Raw data:
+--

(** * Brand-card generator ([generate_brand_cards.py]): model and properties

    The script reads a spreadsheet of brands, downloads a logo per brand,
    derives a background colour from the logo, and renders a square card.
    This development embeds its functions in Rocq and proves properties of
    them.

    Conventions of the embedding:
    - a Python [str] is the list of its code points;
    - a Python [float] is a primitive binary64 float ([PrimFloat]), whose
      operations are specified by [SpecFloat] through [FloatAxioms];
    - a Python exception is a value [Raise e] of the result type [res];
    - an RGBA image is its size and its pixels in row-major order, as
      [Image.getdata] lists them;
    - what Pillow and the Unicode database compute, and this repository only
      calls, is an interface (a class) the model is parametrised by. *)

From Stdlib Require Import ZArith NArith List Bool Lia String Ascii.
From Stdlib Require Import Floats Reals Lra.
From Stdlib Require Import Psatz.
Import ListNotations.

#[local] Set Warnings "-inexact-float".
#[local] Open Scope Z_scope.

(* ================================================================== *)
(** * Part I: the model *)
(* ================================================================== *)

(** ** Python results *)

Inductive exn :=
| ZeroDivisionError
| ValueError
| OverflowError
| TypeError
| OSError
| SystemExit (code : Z).

Inductive res (A : Type) :=
| Ok (a : A)
| Raise (e : exn).
Arguments Ok {A} a.
Arguments Raise {A} e.

Definition bind {A B} (r : res A) (k : A -> res B) : res B :=
  match r with
  | Ok a => k a
  | Raise e => Raise e
  end.

Notation "x <- c ;; k" := (bind c (fun x => k))
  (at level 61, c at next level, right associativity).
Notation "' p <- c ;; k" := (bind c (fun p => k))
  (at level 61, p pattern, c at next level, right associativity).

(** ** Strings *)

Module Str.

(** A [str] is the list of its code points. *)
Definition pystr := list N.

Definition of_ascii (s : string) : pystr :=
  map N_of_ascii (list_ascii_of_string s).

Definition between (lo hi c : N) : bool := ((lo <=? c) && (c <=? hi))%N.

(** ASCII white space of CPython: TAB..CR, FS..US and the space. *)
Definition ascii_isspace (c : N) : bool :=
  between 9 13 c || between 28 31 c || (c =? 32)%N.

Definition ascii_islower (c : N) : bool := between 97 122 c.
Definition ascii_isupper (c : N) : bool := between 65 90 c.
Definition ascii_isdigit (c : N) : bool := between 48 57 c.

Definition underscore : N := 95.
Definition hyphen : N := 45.

(** The capital sigma, U+03A3, and the two small ones: the final sigma,
    U+03C2, and the other, U+03C3. *)
Definition capital_sigma : N := 931.
Definition final_sigma : N := 962.
Definition small_sigma : N := 963.

(** What the Unicode database says about the code points from 128 on:
    [str.isspace], [str.isalnum], the lower-case mapping of one code point,
    and the two properties CPython reads to place a final sigma, Cased and
    Case_Ignorable. The ASCII range is written out below.

    Two facts of the database come with it. The characters of a lower-case
    mapping are themselves left as they are by lower-casing: none is an
    ASCII capital, and one beyond ASCII is mapped to itself. So are the two
    small sigmas. *)
Class UnicodeDB := {
  uni_isspace : N -> bool;
  uni_isalnum : N -> bool;
  uni_lower : N -> list N;
  uni_cased : N -> bool;
  uni_case_ignorable : N -> bool;
  uni_lower_stable : forall c d, (128 <= c)%N -> In d (uni_lower c) ->
    if (d <? 128)%N then ascii_isupper d = false else uni_lower d = [d];
  uni_lower_sigma : uni_lower final_sigma = [final_sigma] /\
                    uni_lower small_sigma = [small_sigma]
}.

Lemma symbols_only_stable (c d : N) :
  (128 <= c)%N -> In d [c] ->
  if (d <? 128)%N then ascii_isupper d = false else [d] = [d].
Proof.
  intros Hc [<-|[]]. destruct (N.ltb_spec c 128); [lia | reflexivity].
Qed.

(** A database that knows no letter, digit or blank beyond ASCII. It is
    exact on strings whose other code points are symbols, such as the trade
    mark sign. *)
Definition symbols_only : UnicodeDB :=
  {| uni_isspace := fun _ => false;
     uni_isalnum := fun _ => false;
     uni_lower := fun c => [c];
     uni_cased := fun _ => false;
     uni_case_ignorable := fun _ => false;
     uni_lower_stable := symbols_only_stable;
     uni_lower_sigma := conj eq_refl eq_refl |}.

Section WithDB.
Context {db : UnicodeDB}.

Definition isspace (c : N) : bool :=
  if (c <? 128)%N then ascii_isspace c else uni_isspace c.

(** [\w] of a [str] pattern: alphanumeric or the underscore. *)
Definition isword (c : N) : bool :=
  if (c <? 128)%N
  then ascii_islower c || ascii_isupper c || ascii_isdigit c || (c =? underscore)%N
  else uni_isalnum c.

Definition lower_char (c : N) : list N :=
  if (c <? 128)%N then (if ascii_isupper c then [(c + 32)%N] else [c])
  else uni_lower c.

(** Cased, and Case_Ignorable: in ASCII, the letters, and the apostrophe,
    the full stop, the colon, the circumflex and the grave accent. *)
Definition cased (c : N) : bool :=
  if (c <? 128)%N then ascii_islower c || ascii_isupper c else uni_cased c.

Definition case_ignorable (c : N) : bool :=
  if (c <? 128)%N
  then (c =? 39)%N || (c =? 46)%N || (c =? 58)%N || (c =? 94)%N || (c =? 96)%N
  else uni_case_ignorable c.

(** The second half of CPython's [handle_capital_sigma]: the next character
    that is not case-ignorable is there and is cased. *)
Fixpoint cased_ahead (s : pystr) : bool :=
  match s with
  | [] => false
  | c :: t => if case_ignorable c then cased_ahead t else cased c
  end.

(** [value.lower()]: each character is mapped on its own, but for the
    capital sigma, which becomes a final sigma after a cased letter when no
    cased letter follows (case-ignorable characters between are skipped).
    [after_cased] says that the last character before that is not
    case-ignorable is there and is cased. *)
Fixpoint lower_from (after_cased : bool) (s : pystr) : pystr :=
  match s with
  | [] => []
  | c :: t =>
      (if (c =? capital_sigma)%N
       then [if after_cased && negb (cased_ahead t) then final_sigma else small_sigma]
       else lower_char c)
      ++ lower_from (if case_ignorable c then after_cased else cased c) t
  end.

Definition lower (s : pystr) : pystr := lower_from false s.

Fixpoint lstrip (s : pystr) : pystr :=
  match s with
  | [] => []
  | c :: t => if isspace c then lstrip t else s
  end.

Definition rstrip (s : pystr) : pystr := rev (lstrip (rev s)).

(** [value.strip()] *)
Definition strip (s : pystr) : pystr := rstrip (lstrip s).

(** [re.sub(r"[^\w\s-]", "", value)]: every character that is neither a
    word character, nor white space, nor a hyphen is deleted. *)
Definition keeps (c : N) : bool := isword c || isspace c || (c =? hyphen)%N.

Definition sub_nonword (s : pystr) : pystr := filter keeps s.

(** [re.sub(r"[\s]+", "_", value)]: every maximal run of white space becomes
    one underscore. [in_run] says that the previous character was white
    space, whose run has been replaced already. *)
Fixpoint sub_spaces (in_run : bool) (s : pystr) : pystr :=
  match s with
  | [] => []
  | c :: t =>
      if isspace c
      then (if in_run then sub_spaces true t else underscore :: sub_spaces true t)
      else c :: sub_spaces false t
  end.

Definition slugify (value : pystr) : pystr :=
  let value := lower (strip value) in
  let value := sub_nonword value in
  let value := sub_spaces false value in
  match value with
  | [] => of_ascii "brand"
  | _ => value
  end.

End WithDB.

(** The characters the slug of an ASCII name is made of. *)
Definition ascii_slug_char (c : N) : bool :=
  ascii_islower c || ascii_isdigit c || (c =? underscore)%N || (c =? hyphen)%N.

(** "Coca-Cola(TM) Lietuva!", the trade mark sign being U+2122. *)
Definition coca_cola : pystr :=
  of_ascii "Coca-Cola" ++ [8482%N] ++ of_ascii " Lietuva!".

End Str.


(** ** Numbers *)

Module Py.

#[local] Open Scope float_scope.

(** [float(n)] for an [int]: the nearest binary64 value, ties to even;
    [OverflowError] when the integer is too large. *)
Definition float_of_int (n : Z) : res float :=
  match binary_normalize prec emax n 0 false with
  | S754_infinity _ => Raise OverflowError
  | f => Ok (SF2Prim f)
  end.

+--

Problem to work on:
Which lines above include the word "right"? Return each one.

Task solution:
  (at level 61, c at next level, right associativity).
  (at level 61, p pattern, c at next level, right associativity).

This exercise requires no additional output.